Przejdź do treści
Przejdź do stopki

Obietnica dotrzymana

Treść

Przed wylotem do Japonii na mecze inaugurujące zmaganie w grupie B Ligi Światowej nasi siatkarze mówili głośno: interesują nas tylko dwa zwycięstwa. Obietnicy dotrzymali.

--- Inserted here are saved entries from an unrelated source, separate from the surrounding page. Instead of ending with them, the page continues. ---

(** C40: Whatever keys are typed in a mode, every one is answered for once and in order:
    the keys of the answers so far and the ones still waiting are the keys typed. An exact
    match is the first binding of the mode with just those keys, keys are given up only when
    no binding begins with them, and keys wait only while a binding goes on with them. The
    keys of a binding no shorter part of which is bound wait, all but the last, and then
    match, leaving nothing behind. *)
Theorem typed_keys_resolve {T} (bindings : gmap rstring (list (BindingSpec T)))
    (modes : gmap rstring ModeSpec) :
  (∀ s keys, waiting bindings s → let '(answers, s') := type_keys bindings modes s keys in
     current_mode s' = current_mode s ∧ length answers = length keys
     ∧ concat (answered_keys <$> answers) ++ pending_sequence s' = pending_sequence s ++ keys
     ∧ Forall (answer_ok bindings modes (current_mode s)) answers ∧ waiting bindings s')
  ∧ ∀ mode keys, keys ≠ [] → (∃ b, b ∈ in_mode bindings mode ∧ bind_sequence b = keys) →
     (∀ b, b ∈ in_mode bindings mode → bind_sequence b `prefix_of` keys →
        bind_sequence b = keys ∨ bind_sequence b = []) →
     ∃ m, type_keys bindings modes (mkInputState mode []) keys
         = (replicate (length keys - 1) PrefixMatch ++ [ExactMatch m], mkInputState mode [])
       ∧ match_sequence m = keys ∧ answer_ok bindings modes mode (ExactMatch m).
Proof.
  split; [intros s keys; by apply type_keys_ok|].
  intros mode keys Hne Hex Hno. apply (type_binding bindings modes mode []); [done|done|].
  intros b Hb [Heq|Heq]%(Hno b Hb); [by left|right]. rewrite Heq. apply prefix_nil.
Qed.

Definition some_bindings : gmap rstring (list (BindingSpec N)) :=
  {[ NORMAL_MODE := [mkBindingSpec (lit "gx") [TChar 103; TChar 120] 1%N;
                     mkBindingSpec (lit "<C-a>gg") [TCtrl 97; TChar 103; TChar 103] 2%N] ]}.
Lemma typed_keys_resolve_witness :
  (let '(answers, s') := type_keys some_bindings builtin_modes InputState_default
     [TChar 103; TChar 103; TCtrl 97; TChar 103] in
   answers = [PrefixMatch; Unmatched NORMAL_MODE [TChar 103; TChar 103] Passthrough; PrefixMatch; PrefixMatch]
   ∧ concat (answered_keys <$> answers) ++ pending_sequence s' = [TChar 103; TChar 103; TCtrl 97; TChar 103])
  ∧ ∃ m, type_keys some_bindings builtin_modes InputState_default [TCtrl 97; TChar 103; TChar 103]
           = (replicate 2 PrefixMatch ++ [ExactMatch m], InputState_default) ∧ match_target m = 2%N.
Proof.
  pose proof (typed_keys_resolve some_bindings builtin_modes) as [Hany Hbound]. split.
  - specialize (Hany InputState_default [TChar 103; TChar 103; TCtrl 97; TChar 103] ltac:(by left)).
    destruct (type_keys _ _ _ _) as [answers s'] eqn:He. destruct Hany as (_ & _ & Hc & _).
    split; [|exact Hc]. vm_compute in He. by injection He as <- _.
  - destruct (Hbound NORMAL_MODE [TCtrl 97; TChar 103; TChar 103]%N) as (m & Hm & _ & _).
    + done.
    + eexists. split; [right; left|]; reflexivity.
    + intros b Hb Hp. rewrite (eq_refl : in_mode some_bindings NORMAL_MODE
        = [mkBindingSpec (lit "gx") [TChar 103; TChar 120] 1%N;
           mkBindingSpec (lit "<C-a>gg") [TCtrl 97; TChar 103; TChar 103] 2%N]%N) in Hb.
      apply elem_of_cons in Hb as [->|Hb%list_elem_of_singleton]; [|subst b; by left].
      cbn [bind_sequence] in Hp. destruct Hp as [k Hp]. discriminate Hp.
    + exists m. split; [exact Hm|]. vm_compute in Hm. by injection Hm as <-.
Defined.
(** Whatever was let go before is shown in the file of a save. *)
Lemma told_saved st told t : consistent st → Forall (told_in st) told → t ∈ told →
  ended t.2 t.1 → file_shows (Some (to_persisted st)) t.1.
Proof.
  intros Hc Hts Hin He. eexists. split; [done|].
  pose proof (proj1 (Forall_forall _ _) Hts t Hin) as [[Hmade _] [_ Hlast]].
  apply saved_recorded; auto.
Qed.

(** Each step of a save, from where the save is. *)
Lemma writing_step st0 w st snap w' : sound st0 w → w_save w = Some (st, after_snapshot snap) →
  kept_up (w_last_saved w) (w_file w) st → snap_workspace snap = to_persisted st →
  made st (snap_released snap) → snap_unchanged snap = false →
  save_step w st (after_snapshot snap) w' → sound st0 w'.
Proof.
  intros [Hr Ha Hf Ht Hs] Hsave Hl Hw Hm Hu. rewrite Hsave in Hs. destruct Hs as (Hc & Hls & Hts & _).
  unfold after_snapshot, write_snapshot. rewrite Hu.
  intros [->|[e [->| ->]]]; (split; [exact Hr|exact Ha| |exact Ht|]).
  - intros t Hin He _. simpl. rewrite Hw. by eapply told_saved.
  - split_and!; [exact Hc|exact Hls|exact Hts|].
    apply ph_written; [by rewrite <-Hw|exact Hw|exact Hm].
  - exact Hf.
  - split_and!; [exact Hc|exact Hls|exact Hts|]. by apply ph_over.
  - intros t Hin He _. simpl. rewrite Hw. by eapply told_saved.
  - split_and!; [exact Hc|exact Hls|exact Hts|]. apply ph_over. simpl. rewrite Hw.
    by eapply kept_up_saved.
Qed.
Lemma telling_step st0 w st keepers w' : sound st0 w → w_save w = Some (st, telling keepers) →
  kept_up (w_last_saved w) (w_file w) st → shows_ends (w_last_saved w) (w_file w) st →
  made st keepers.*1 → save_step w st (telling keepers) w' → sound st0 w'.
Proof.
  intros [Hr Ha Hf Ht Hs] Hsave Hl Hrec Hm. rewrite Hsave in Hs. destruct Hs as (Hc & Hls & Hts & _).
  destruct keepers as [|k keepers].
  - intros ->. split; [exact Hr|exact Ha|exact Hf|exact Ht|]. by eapply kept_up_later.
  - intros [r ->]. apply Forall_cons in Hm as [Hk Hm]. split; [exact Hr|exact Ha|..].
    + intros t [->|Hin]%elem_of_cons He; [|by apply Hf]. apply Hrec; [apply Hk|exact He].
    + apply Forall_cons. split; [by split|exact Ht].
    + split_and!; [exact Hc|exact Hls| |].
      * apply Forall_cons. split; [split; [exact Hk|apply lasts_refl]|exact Hts].
      * by apply (ph_telling _ _ _ keepers).
Qed.
Lemma releasing_step st0 w st ids w' : sound st0 w → w_save w = Some (st, releasing ids) →
  kept_up (w_last_saved w) (w_file w) st → shows_ends (w_last_saved w) (w_file w) st →
  made st ids → save_step w st (releasing ids) w' → sound st0 w'.
Proof.
  intros [Hr Ha Hf Ht Hs] Hsave Hl Hrec Hm. rewrite Hsave in Hs. destruct Hs as (Hc & Hls & Hts & _).
  intros (b & s & [= <- <-] & ->). split; [exact Hr| |exact Hf|exact Ht|].
  - intros bid [h Hh]. apply Ha. exists h.
    eapply lookup_weaken; [exact Hh|apply take_awaiting_rest].
  - split_and!; [exact Hc|exact Hls|exact Hts|].
    apply ph_telling; [exact Hl|exact Hrec|]. apply Forall_forall. intros k Hk.
    apply (proj1 (Forall_forall _ _) Hm). by eapply take_awaiting_ids.
Qed.
Lemma save_step_sound st0 w st p w' :
  sound st0 w → w_save w = Some (st, p) → save_step w st p w' → sound st0 w'.
Proof.
  intros S Hsave. pose proof (sd_save _ _ S) as Hs. rewrite Hsave in Hs.
  destruct Hs as (Hc & Hls & Hts & Hph). revert Hsave. destruct Hph as [| |ids|keepers|r Hk]; intros Hsave.
  - by eapply writing_step.
  - destruct S as [Hr Ha _ Ht _]. intros (b & s & [= <- <-] & ->). subst snap.
    split; [exact Hr|exact Ha| |exact Ht|].
    + intros t Hin He _. simpl. rewrite H. by eapply told_saved.
    + split_and!; [exact Hc|exact Hls|exact Hts|]. simpl. rewrite H.
      apply ph_releasing; [by apply just_saved| |done].
      intros bid _ He _. eexists. split; [done|]. by apply saved_recorded.
  - by eapply releasing_step.
  - by eapply telling_step.
  - intros ->. destruct S as [Hr Ha Hf Ht _]. split; [exact Hr|exact Ha|exact Hf|exact Ht|].
    by eapply kept_up_later.
Qed.
(** A split keeps naming a closed pane as its last focused one. Ids restart after a
    restore, so the name can be reused by a container: selecting the window then
    fails, although the same requests succeed without the restart. *)
Theorem stale_focus_after_restore :
  let before := two_windows ;;
    b ← new_buffer; split_leaf_with_new_buffer 2%N Vertical b ;;
    b ← new_buffer; split_leaf_with_new_buffer 4%N Vertical b ;;
    b ← new_buffer; split_leaf_with_new_buffer 6%N Vertical b ;;
    select_root_tab 1%N 1 ;; close_node 8%N in
  let after := wrap_node_in_tabs 2%N (lit "x") ;; reads validate ;; select_root_tab 1%N 0 in
  let st := (before ServerState_new).2 in
  (after st).1 = Ok () ∧
  match load_workspace (to_persisted st) with
  | Ok st' => (after st').1 = Err InvalidInput
  | _ => False
  end.
Proof. vm_compute. split; reflexivity. Qed.

(** A failing wrap is not undone: wrapping a tree no session shows reports an error
    and leaves a new container behind. *)
Theorem failed_wrap_leaves_a_node :
  let before := one_window ;; a ← create_tabs_node 1%N [] 0; mret a in
  let script := a ← before; wrap_node_in_tabs a (lit "x") in
  is_ok (outcome_of script) = false
  ∧ (node_ids (before ServerState_new).2 + 1)%N = node_ids (script ServerState_new).2
  ∧ size (nodes (script ServerState_new).2) = S (size (nodes (before ServerState_new).2)).
Proof. vm_compute. split_and!; reflexivity. Qed.

(** A program is started in a window of its own, and its workspace written, in place,
    by a write that reports a failure; the program ends, and its window goes. The
    server takes what it saved before for what the file has, and skips the save: the
    keeper is let go, and the file still has the program as running. *)
Theorem late_failure_forgets_exit :
  let start := b ← new_buffer; mark_buffer_running b None ;;
    set_buffer_placement b (Local (Some (lit "keeper"))) ;;
    add_root_tab_from_buffer 1%N (lit "new") b in
  let before := (one_window ServerState_new).2 in
  let during := (start before).2 in
  let after := ((mark_buffer_exited 0%Z 2%N (Some 0%Z) ;; dispose_exited_buffers) during).2 in
  same_saved_state (to_persisted before) (to_persisted after) = true
  ∧ keeper_unneeded after 2%N = true
  ∧ match load_workspace (to_persisted during) with
    | Ok st => ∃ b, buffers st !! 2%N = Some b ∧ is_exited (b_state b) = false
                    ∧ Placement_socket_path (b_placement b) = Some (lit "keeper")
    | _ => False
    end.
Proof. vm_compute. split_and!; [reflexivity..|]. eexists. split_and!; reflexivity. Qed.

(** Machine-width numbers: ids are handed out once until 2^64 calls, and pixel
    sizes saturate at 16 bits. *)

(** The ids [n] successive calls of the allocator hand out. *)
Fixpoint take_ids (n : nat) (a : IdAllocator) : list N :=
  match n with
  | 0 => []
  | S n => let '(id, a) := IdAllocator_next a in id :: take_ids n a
  end.

Lemma take_ids_elem n : ∀ a x, (a < u64_modulus)%N →
  x ∈ take_ids n a → ∃ k, (k < N.of_nat n)%N ∧ x = ((a + k) mod u64_modulus)%N.
Proof.
  induction n as [|n IH]; intros a x Ha Hx; [by apply elem_of_nil in Hx|].
  simpl in Hx. apply elem_of_cons in Hx as [->|Hx].
  - exists 0%N. rewrite N.add_0_r, N.mod_small by done. split; [lia|done].
  - apply IH in Hx as (k & Hk & ->); [|by apply N.mod_lt].
    exists (k + 1)%N. split; [lia|]. unfold wrap_succ64.
    rewrite N.Div0.add_mod_idemp_l. f_equal. lia.
Qed.

(** The allocator hands out ids from its start upwards, and none twice in 2^64
    calls, wrap-around included. *)
Theorem ids_are_distinct n a :
  (a < u64_modulus)%N → (N.of_nat n ≤ u64_modulus)%N →
  NoDup (take_ids n a)
  ∧ ∀ k, k < n → take_ids n a !! k = Some ((a + N.of_nat k) mod u64_modulus)%N.
Proof.
  intros Ha Hn. split.
  - revert a Ha Hn. induction n as [|n IH]; intros a Ha Hn; [constructor|]. simpl. constructor.
    + intros (k & Hk & E)%take_ids_elem; [|by apply N.mod_lt].
      unfold wrap_succ64 in E. rewrite N.Div0.add_mod_idemp_l in E.
      destruct (N.lt_ge_cases (a + 1 + k) u64_modulus).
      * rewrite N.mod_small in E by done. lia.
      * rewrite <-(N.mod_unique (a + 1 + k) u64_modulus 1 (a + 1 + k - u64_modulus)) in E; lia.
    + apply IH; [by apply N.mod_lt|lia].
  - intros k. revert a k Ha. induction n as [|n IH]; intros a k Ha Hk; [lia|].
    destruct k as [|k]; simpl.
    + by rewrite N.add_0_r, N.mod_small.
    + rewrite IH; [|lia|by apply N.mod_lt|lia]. unfold wrap_succ64.
      rewrite N.Div0.add_mod_idemp_l. do 2 f_equal. lia.
Qed.
Lemma ids_are_distinct_witness : NoDup (take_ids 3 18446744073709551614%N).
Proof. apply (ids_are_distinct 3 18446744073709551614%N); unfold u64_modulus; lia. Defined.

(** A terminal size given pixels by [with_cell_size] never exceeds 16 bits, and
    unless it saturates [cell_size] recovers the cell it was given. *)
Theorem cell_size_roundtrip s w h :
  let s' := with_cell_size s (Some (mkCellSize w h)) in
  cols s' = cols s ∧ rows s' = rows s
  ∧ (pixel_width s' ≤ u16_max)%N ∧ (pixel_height s' ≤ u16_max)%N
  ∧ ((0 < cols s)%N → (0 < rows s)%N → (0 < w)%N → (0 < h)%N →
     (cols s * w ≤ u16_max)%N → (rows s * h ≤ u16_max)%N →
     cell_size s' = Some (mkCellSize w h))
  ∧ (cols s = 0%N ∨ rows s = 0%N ∨ w = 0%N ∨ h = 0%N → cell_size s' = None).
Proof.
  cbn zeta. unfold with_cell_size, cell_size, of_text_area, checked_div, sat_mul16. simpl.
  split_and!; try done; [lia|lia|..].
  - intros Hc Hr Hw Hh Ew Eh.
    rewrite (proj2 (N.eqb_neq (cols s) 0)), (proj2 (N.eqb_neq (rows s) 0)) by lia. simpl.
    rewrite !N.min_r, !(N.mul_comm _ w), !(N.mul_comm _ h), !N.div_mul by lia.
    by rewrite (proj2 (N.ltb_lt 0 w)), (proj2 (N.ltb_lt 0 h)).
  - intros Hz. destruct (N.eqb_spec (cols s) 0); [done|].
    destruct (N.eqb_spec (rows s) 0); [done|]. simpl.
    destruct Hz as [?|[?|[-> | ->]]]; [done|done|..].
    + rewrite N.mul_0_r, N.min_r, N.Div0.div_0_l by lia. done.
    + rewrite N.mul_0_r, (N.min_r _ 0), N.Div0.div_0_l by lia. by rewrite andb_false_r.
Qed.
Lemma cell_size_roundtrip_witness :
  cell_size (with_cell_size (PtySize_new 80 24) (Some (mkCellSize 9 18))) = Some (mkCellSize 9 18).
Proof.
  apply (cell_size_roundtrip (PtySize_new 80 24) 9 18); vm_compute; done.
Defined.
(** C9, amended.  The three running counts start as the integer 0.  Adding
    the first sample's areas turns them into vectors with one entry per
    class, so the final counts of a completed run are those that zero
    vectors of length C would have given; the summary metrics are derived
    from these final counts. *)
Theorem C9_initial_counts {image output transforms : Type}
    (cost : op -> nat -> Z)
    (components_dict :
       gmap string (transforms -> option string -> option string ->
                    res (@Dataset image)))
    (mean_iou : area -> area -> area -> res (list Q * Q))
    (accuracy : area -> area -> res (list Q * Q))
    (kappa : area -> area -> area -> res Q)
    (self : @Predictor image output transforms) new_dataset
    (dataset : @Dataset image) (w w' : world) (r : Report)
    (Htype : dataset_type (self_args self) ≫= (components_dict !!.) = Some new_dataset)
    (Hnew : new_dataset (self_transforms self) (dataset_path (self_args self))
              (dataset_mode (self_args self)) = Ok dataset)
    (Hrun : test_dataset cost components_dict metrics.calculate_area
              mean_iou accuracy kappa self w = (Ok r, w')) :
  let C := num_classes dataset in
  let acc := accumulate metrics.calculate_area C (ignore_index dataset) in
  exists st : counts,
    acc counts_init (predictions self (samples dataset)) = Ok st /\
    acc (counts_zeros C) (predictions self (samples dataset)) = Ok st /\
    class_counts (Z.to_nat C) st /\
    mean_iou (intersect_area_all st) (pred_area_all st) (label_area_all st)
      = Ok (r_class_iou r, r_miou r) /\
    accuracy (intersect_area_all st) (pred_area_all st)
      = Ok (r_class_acc r, r_acc r) /\
    kappa (intersect_area_all st) (pred_area_all st) (label_area_all st)
      = Ok (r_kappa r).
Proof.
  destruct (test_dataset_outcome cost components_dict metrics.calculate_area
              mean_iou accuracy kappa self new_dataset dataset w Htype Hnew)
    as [w1 Hout].
  rewrite Hout in Hrun. injection Hrun as Hrun _.
  unfold evaluation, summary in Hrun. cbv zeta.
  destruct (accumulate _ _ _ counts_init _) as [st|e] eqn:Hacc; [|discriminate].
  cbn [mbind res_bind] in Hrun.
  destruct (mean_iou _ _ _) as [[ci m]|e] eqn:Hm; [|discriminate].
  destruct (accuracy _ _) as [[ca a]|e] eqn:Ha; [|discriminate].
  destruct (kappa _ _ _) as [k|e] eqn:Hk; [|discriminate].
  cbn [mbind res_bind] in Hrun. unfold average_time_of in Hrun.
  case_decide as Hn; [discriminate|]. injection Hrun as <-.
  exists st. cbn [r_class_iou r_miou r_class_acc r_acc r_kappa].
  destruct (samples dataset) as [|[img label] rest]; [done|].
  cbn [predictions fmap list_fmap accumulate fst snd] in *.
  rewrite accumulate_step_zeros.
  destruct (accumulate_step _ _ _ counts_init _ _) as [st1|e] eqn:Hstep;
    [|discriminate].
  cbn [mbind res_bind] in *. repeat split; try done.
  eapply accumulate_class_counts; [|exact Hacc].
  eapply accumulate_step_shape; [by left|exact Hstep].
Qed.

Polacy byli faworytami pojedynków z Japonią. Zespół gospodarzy jest w fazie przebudowy, po nieudanych zmaganiach o olimpijski awans pożegnano się z trenerem i kilkoma zawodnikami. Mecze z Polską miały zatrzeć złe wrażenie, na szczęście nasi nie pozostawili złudzeń, kto jest lepszy. Nie znaczy to jednak, że podopieczni Stanisława Gościniaka zagrali bezbłędnie. Po raz kolejny pokazali bowiem, że potrafią zafundować sobie i kibicom niepotrzebne emocje (m.in. przegrywając wygranego zdawało się seta), popełnili też sporo błędów, popsuli kilka zagrywek. Z drugiej strony plusów było więcej, stąd dwa ważne zwycięstwa. W kluczowych momentach decydujące okazywało się doświadczenie Piotra Gruszki i kolegów, dojrzałość, mądrość w grze. Były momenty świetnej gry, świetnych zagrywek (przede wszystkim Sebastiana Świderskiego we wczorajszym pojedynku), udanych bloków.
W sobotę wszystko rozpoczęło się po myśli gospodarzy. Wygrali pierwszą partię, w drugiej mieli piłkę setową. Na szczęście wtedy klasę pokazał Dawid Murek i po dramatycznej końcówce lepsi okazali się Polacy. Decydująca okazała się trzecia odsłona. Od stanu 11:11 nastąpił ekspresowy "odjazd" podopiecznych Gościniaka, który podłamał Japończyków. W czwartym secie zanosiło się na kolejną emocjonującą końcówkę (było po 20), na szczęście obyło się bez niej.
Wczorajszy mecz rozpoczął się z kolei bardzo dobrze dla nas. Łatwo wygrany pierwszy set dał nadzieję na równie łatwe zwycięstwo w całym meczu. Niesieni dopingiem kibiców gospodarze nie poddali się jednak. W drugiej partii wykorzystali rozluźnienie Polaków i objęli prowadzenie 20:12. Gdy nasi doprowadzili do remisu 24:24, wydawało się, że muszą rozstrzygnąć seta na swoją korzyść. Nic z tego. Dramatyczna była też kolejna partia. Polska prowadziła 24:21, miała wszystkie atuty w ręku, ale po chwili było 25:24 dla przeciwników. Rozpoczęło się widowisko nie dla sercowców. Jedni i drudzy świetne zagrania przeplatali prostymi błędami, mylili się sędziowie, na szczęście w końcówce górę wzięło doświadczenie Polaków.
Po złym w naszym wykonaniu czwartym secie o wyniku decydował tie break. Przy stanie 4:3 dla gospodarzy na zagrywce stanął Świderski i dał prawdziwy pokaz, siejąc zniszczenie po drugiej stronie siatki. Do jego poziomu dorównali koledzy, stąd łatwe i zdecydowane zwycięstwo Polaków.

Japonia - Polska 1:3 (25:22, 27:29, 16:25, 22:25) i 2:3 (21:25, 30:28, 32:34, 25:23, 7:17). Polska: Zagumny, Gruszka, Gołaś, Szczerbaniuk, Murek, Świderski, Ruciak (l) oraz Gabrych, Bąkiewicz (sobota); Zagumny, Gruszka, Kadziewicz, Gołaś, Gabrych, Murek, Ruciak (libero) oraz Stelmach, Bąkiewicz, Świderski (niedziela).